%%
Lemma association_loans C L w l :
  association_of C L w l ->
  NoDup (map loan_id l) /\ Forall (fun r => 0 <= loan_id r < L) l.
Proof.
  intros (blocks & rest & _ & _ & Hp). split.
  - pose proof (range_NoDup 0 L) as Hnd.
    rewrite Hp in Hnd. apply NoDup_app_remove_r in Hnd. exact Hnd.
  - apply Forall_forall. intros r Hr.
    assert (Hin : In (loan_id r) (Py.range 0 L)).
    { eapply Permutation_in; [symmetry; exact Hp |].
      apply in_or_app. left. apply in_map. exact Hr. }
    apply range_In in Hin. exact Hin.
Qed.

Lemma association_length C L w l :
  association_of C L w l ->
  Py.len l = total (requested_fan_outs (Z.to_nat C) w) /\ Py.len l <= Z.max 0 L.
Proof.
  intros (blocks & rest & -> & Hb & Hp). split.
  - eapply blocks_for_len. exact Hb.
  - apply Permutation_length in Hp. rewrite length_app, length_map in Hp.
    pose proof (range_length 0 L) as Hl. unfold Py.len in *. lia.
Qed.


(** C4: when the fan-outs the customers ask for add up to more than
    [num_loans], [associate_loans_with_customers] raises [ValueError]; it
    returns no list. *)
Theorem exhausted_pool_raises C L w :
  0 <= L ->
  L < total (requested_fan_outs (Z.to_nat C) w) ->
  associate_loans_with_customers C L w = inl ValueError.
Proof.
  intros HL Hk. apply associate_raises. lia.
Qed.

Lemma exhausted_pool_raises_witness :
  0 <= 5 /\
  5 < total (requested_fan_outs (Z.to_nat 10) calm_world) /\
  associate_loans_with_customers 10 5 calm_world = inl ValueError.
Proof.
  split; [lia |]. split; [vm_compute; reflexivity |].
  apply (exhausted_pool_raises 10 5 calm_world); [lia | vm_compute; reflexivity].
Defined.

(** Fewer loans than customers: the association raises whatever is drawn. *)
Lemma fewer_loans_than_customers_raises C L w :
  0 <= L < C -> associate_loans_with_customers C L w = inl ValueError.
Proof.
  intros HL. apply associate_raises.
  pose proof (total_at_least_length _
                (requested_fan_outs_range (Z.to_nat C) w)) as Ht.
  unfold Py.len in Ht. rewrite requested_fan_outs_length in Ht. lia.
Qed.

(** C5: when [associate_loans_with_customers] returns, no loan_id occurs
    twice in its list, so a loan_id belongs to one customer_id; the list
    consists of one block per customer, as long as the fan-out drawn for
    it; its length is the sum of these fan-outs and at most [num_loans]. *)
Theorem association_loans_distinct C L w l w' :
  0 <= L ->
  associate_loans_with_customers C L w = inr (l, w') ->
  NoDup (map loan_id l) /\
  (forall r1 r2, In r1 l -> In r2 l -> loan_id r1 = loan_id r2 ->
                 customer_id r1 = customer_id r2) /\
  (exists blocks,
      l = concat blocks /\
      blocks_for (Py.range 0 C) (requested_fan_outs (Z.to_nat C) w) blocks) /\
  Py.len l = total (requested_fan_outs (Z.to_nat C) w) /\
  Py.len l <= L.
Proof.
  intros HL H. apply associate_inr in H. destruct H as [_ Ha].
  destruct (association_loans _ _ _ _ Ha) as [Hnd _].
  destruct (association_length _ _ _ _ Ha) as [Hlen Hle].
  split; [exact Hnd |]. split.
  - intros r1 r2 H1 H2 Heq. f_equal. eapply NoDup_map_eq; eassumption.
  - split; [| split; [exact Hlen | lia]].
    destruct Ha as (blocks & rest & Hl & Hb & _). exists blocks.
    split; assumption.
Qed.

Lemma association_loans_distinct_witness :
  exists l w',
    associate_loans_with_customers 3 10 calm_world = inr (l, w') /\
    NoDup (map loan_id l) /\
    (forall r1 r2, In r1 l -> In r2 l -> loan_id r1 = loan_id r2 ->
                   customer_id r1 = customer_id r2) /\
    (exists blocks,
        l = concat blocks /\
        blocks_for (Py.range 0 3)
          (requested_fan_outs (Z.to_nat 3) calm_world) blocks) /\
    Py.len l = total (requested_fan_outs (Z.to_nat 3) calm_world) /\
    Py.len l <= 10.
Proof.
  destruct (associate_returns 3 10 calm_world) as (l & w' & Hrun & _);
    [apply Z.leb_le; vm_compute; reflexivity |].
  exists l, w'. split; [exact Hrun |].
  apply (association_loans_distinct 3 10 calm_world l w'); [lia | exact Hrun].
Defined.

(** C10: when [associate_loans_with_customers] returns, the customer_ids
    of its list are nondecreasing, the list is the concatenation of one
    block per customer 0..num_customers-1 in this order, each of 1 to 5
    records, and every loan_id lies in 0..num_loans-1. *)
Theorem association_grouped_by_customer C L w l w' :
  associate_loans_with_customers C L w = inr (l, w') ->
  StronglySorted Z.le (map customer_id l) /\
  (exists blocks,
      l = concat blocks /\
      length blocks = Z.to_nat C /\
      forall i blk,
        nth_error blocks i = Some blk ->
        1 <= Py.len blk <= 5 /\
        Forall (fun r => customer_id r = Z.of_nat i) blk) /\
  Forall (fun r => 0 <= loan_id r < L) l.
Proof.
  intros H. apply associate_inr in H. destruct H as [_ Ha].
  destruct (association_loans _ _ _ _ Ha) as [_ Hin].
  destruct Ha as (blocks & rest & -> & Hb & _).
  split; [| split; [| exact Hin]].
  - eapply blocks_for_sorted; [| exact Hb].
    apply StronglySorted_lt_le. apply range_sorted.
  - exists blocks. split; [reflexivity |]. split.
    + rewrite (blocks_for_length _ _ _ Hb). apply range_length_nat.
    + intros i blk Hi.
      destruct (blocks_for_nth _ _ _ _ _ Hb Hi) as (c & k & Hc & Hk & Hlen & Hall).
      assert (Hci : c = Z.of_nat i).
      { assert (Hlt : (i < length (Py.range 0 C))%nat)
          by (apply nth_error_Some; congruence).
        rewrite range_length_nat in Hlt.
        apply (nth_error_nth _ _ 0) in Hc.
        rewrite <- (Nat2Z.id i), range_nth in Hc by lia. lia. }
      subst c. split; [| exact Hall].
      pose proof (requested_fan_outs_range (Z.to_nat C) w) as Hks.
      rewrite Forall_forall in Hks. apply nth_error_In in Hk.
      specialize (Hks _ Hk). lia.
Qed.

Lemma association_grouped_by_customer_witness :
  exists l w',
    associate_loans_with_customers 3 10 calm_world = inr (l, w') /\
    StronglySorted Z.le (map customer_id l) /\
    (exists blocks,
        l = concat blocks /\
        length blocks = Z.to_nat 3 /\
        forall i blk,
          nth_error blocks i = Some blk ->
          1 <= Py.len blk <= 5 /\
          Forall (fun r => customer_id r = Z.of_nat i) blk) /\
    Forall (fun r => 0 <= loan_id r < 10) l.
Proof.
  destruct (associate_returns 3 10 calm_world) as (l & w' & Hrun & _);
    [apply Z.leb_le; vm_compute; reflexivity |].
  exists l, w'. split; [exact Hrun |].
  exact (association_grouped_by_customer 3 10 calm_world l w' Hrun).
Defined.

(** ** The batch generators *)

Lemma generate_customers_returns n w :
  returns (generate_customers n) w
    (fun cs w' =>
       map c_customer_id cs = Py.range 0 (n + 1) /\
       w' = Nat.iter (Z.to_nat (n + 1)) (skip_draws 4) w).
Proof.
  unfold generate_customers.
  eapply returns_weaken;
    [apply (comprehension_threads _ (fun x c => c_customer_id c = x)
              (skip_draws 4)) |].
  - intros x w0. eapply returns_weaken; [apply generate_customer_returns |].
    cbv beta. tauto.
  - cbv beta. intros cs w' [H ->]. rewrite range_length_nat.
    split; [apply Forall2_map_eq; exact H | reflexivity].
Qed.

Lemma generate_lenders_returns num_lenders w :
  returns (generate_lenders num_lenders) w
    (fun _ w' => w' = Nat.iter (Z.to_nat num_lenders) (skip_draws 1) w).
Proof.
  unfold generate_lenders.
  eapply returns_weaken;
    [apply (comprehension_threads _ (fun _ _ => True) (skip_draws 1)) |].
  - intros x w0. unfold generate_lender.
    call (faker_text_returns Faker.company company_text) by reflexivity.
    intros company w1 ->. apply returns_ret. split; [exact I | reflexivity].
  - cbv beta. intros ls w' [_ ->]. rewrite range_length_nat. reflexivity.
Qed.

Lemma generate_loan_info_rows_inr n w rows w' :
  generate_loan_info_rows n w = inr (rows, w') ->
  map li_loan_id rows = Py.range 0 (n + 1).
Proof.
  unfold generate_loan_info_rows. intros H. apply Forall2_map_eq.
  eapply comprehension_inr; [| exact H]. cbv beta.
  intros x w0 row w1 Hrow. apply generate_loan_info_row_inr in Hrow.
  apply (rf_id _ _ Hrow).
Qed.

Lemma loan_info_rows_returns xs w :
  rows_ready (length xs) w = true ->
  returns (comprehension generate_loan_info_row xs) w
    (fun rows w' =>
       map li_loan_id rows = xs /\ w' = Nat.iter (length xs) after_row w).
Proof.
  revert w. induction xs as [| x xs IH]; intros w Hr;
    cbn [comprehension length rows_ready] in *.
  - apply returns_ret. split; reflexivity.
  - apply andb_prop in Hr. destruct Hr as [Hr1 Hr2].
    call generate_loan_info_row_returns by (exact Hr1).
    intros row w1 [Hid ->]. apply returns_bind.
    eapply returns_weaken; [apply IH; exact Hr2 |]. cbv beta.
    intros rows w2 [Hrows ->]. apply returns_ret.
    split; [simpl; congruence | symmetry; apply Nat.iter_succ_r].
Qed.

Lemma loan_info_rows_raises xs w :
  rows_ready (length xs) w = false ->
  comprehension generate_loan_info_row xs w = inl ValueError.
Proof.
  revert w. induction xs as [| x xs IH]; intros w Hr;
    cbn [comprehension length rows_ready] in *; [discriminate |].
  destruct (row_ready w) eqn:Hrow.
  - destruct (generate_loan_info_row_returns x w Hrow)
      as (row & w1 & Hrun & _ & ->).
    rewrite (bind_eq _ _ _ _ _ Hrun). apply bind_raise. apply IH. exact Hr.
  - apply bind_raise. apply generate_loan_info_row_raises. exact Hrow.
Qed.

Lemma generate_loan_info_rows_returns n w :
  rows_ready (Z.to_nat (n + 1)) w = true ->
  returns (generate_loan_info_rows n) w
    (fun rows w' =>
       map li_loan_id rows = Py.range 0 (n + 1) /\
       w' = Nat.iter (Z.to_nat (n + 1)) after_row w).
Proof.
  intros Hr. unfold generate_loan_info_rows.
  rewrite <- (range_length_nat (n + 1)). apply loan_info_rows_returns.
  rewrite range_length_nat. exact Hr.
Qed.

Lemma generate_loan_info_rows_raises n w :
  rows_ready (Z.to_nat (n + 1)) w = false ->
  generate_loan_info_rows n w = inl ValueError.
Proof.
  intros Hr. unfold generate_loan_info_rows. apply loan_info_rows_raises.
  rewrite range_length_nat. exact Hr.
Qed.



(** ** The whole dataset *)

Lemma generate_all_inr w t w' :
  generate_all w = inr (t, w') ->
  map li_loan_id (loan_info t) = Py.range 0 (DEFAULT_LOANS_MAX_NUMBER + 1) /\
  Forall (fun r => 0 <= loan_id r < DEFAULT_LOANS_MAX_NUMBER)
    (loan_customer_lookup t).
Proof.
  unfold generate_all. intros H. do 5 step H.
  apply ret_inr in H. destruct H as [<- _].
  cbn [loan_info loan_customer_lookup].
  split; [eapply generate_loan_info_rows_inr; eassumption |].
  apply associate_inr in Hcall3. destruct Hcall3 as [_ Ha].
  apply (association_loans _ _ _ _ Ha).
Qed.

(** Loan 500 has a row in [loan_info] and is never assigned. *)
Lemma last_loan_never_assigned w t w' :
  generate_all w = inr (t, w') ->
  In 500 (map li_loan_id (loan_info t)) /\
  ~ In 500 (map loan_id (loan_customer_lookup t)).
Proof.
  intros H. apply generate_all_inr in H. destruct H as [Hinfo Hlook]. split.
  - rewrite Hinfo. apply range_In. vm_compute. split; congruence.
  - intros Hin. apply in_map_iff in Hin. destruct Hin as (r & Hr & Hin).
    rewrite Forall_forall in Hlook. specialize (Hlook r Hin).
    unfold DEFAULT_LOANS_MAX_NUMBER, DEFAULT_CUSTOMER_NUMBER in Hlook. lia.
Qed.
%%
%%
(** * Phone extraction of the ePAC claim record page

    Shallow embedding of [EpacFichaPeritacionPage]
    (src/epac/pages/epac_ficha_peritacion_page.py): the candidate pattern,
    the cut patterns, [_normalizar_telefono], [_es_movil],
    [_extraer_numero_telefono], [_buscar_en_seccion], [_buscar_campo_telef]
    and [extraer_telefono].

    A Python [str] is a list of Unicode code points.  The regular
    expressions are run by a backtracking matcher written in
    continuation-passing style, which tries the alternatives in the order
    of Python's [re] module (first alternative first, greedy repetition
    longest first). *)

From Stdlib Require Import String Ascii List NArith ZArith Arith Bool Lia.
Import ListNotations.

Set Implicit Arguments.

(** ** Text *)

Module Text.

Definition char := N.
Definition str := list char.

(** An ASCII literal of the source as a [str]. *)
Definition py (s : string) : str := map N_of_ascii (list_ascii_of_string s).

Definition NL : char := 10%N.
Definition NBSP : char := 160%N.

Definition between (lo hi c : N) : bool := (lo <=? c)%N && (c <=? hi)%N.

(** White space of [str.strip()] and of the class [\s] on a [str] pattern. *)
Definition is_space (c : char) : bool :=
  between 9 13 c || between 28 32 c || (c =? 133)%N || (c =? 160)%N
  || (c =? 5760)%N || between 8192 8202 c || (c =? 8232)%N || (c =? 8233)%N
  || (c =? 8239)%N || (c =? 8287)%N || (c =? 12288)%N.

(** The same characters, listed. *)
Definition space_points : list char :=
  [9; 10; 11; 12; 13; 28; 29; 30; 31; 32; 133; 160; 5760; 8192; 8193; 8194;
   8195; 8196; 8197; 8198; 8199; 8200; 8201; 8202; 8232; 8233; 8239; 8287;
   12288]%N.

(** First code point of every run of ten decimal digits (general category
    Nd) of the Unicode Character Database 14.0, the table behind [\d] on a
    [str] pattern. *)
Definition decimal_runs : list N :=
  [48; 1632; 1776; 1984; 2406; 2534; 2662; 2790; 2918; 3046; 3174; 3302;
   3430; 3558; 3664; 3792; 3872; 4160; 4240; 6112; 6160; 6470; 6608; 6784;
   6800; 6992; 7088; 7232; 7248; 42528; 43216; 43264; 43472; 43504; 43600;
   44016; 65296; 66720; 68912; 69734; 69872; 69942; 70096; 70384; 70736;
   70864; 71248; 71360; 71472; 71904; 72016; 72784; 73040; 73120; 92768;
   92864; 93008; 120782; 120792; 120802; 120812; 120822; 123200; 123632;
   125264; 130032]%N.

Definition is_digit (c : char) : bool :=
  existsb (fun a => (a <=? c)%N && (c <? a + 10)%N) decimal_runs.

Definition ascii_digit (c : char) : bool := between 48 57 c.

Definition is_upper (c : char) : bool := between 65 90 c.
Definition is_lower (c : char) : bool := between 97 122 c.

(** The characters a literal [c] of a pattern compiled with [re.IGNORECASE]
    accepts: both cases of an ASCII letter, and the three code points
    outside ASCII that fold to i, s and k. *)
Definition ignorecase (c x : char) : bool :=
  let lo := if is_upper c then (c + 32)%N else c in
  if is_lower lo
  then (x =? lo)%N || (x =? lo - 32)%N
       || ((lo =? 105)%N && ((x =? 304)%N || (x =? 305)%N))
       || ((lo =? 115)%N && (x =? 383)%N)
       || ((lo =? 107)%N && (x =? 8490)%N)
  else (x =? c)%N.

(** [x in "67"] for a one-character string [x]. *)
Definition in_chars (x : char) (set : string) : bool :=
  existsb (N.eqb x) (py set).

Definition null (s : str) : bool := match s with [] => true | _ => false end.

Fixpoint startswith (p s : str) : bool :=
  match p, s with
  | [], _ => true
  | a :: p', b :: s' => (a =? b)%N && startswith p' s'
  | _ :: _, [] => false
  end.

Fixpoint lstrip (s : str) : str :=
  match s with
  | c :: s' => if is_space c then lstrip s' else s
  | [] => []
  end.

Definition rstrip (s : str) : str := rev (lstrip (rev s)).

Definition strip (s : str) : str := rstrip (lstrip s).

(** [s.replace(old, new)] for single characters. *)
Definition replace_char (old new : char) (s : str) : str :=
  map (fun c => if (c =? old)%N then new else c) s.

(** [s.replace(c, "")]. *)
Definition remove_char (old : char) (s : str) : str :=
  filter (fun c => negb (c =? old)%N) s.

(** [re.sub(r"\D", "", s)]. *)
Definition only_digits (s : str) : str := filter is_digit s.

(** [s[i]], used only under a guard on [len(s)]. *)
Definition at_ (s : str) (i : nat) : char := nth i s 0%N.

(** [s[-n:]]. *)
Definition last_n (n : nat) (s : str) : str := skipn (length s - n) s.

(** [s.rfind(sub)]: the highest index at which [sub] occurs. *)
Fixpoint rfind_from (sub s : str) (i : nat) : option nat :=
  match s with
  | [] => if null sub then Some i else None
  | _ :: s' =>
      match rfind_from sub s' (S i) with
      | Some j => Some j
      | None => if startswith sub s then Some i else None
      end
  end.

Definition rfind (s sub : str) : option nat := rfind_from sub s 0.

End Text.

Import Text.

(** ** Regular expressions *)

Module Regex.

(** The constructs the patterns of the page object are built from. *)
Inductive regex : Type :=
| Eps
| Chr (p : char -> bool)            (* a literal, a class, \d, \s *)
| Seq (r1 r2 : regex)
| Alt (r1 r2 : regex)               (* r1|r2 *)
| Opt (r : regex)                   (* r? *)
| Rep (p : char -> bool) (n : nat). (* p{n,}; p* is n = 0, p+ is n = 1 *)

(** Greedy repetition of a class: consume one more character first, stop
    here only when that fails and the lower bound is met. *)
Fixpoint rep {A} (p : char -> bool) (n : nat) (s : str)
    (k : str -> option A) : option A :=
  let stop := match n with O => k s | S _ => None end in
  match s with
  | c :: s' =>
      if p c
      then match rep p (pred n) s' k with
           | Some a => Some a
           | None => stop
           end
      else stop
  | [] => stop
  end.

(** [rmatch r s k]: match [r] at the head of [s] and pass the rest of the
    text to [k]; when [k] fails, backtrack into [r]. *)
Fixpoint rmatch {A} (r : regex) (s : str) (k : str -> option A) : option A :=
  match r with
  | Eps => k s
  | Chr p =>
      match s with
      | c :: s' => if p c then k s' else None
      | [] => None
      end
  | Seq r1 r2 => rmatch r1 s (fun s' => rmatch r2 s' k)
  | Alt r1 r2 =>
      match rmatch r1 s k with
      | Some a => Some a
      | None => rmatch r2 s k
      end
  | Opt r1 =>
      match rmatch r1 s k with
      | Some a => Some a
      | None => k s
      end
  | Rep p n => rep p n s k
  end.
%%
- **What the task asks**: Report all lines of the material that contain the word "filter".

- **Solution**:
  filter (fun c => negb (c =? old)%N) s.
Definition only_digits (s : str) : str := filter is_digit s.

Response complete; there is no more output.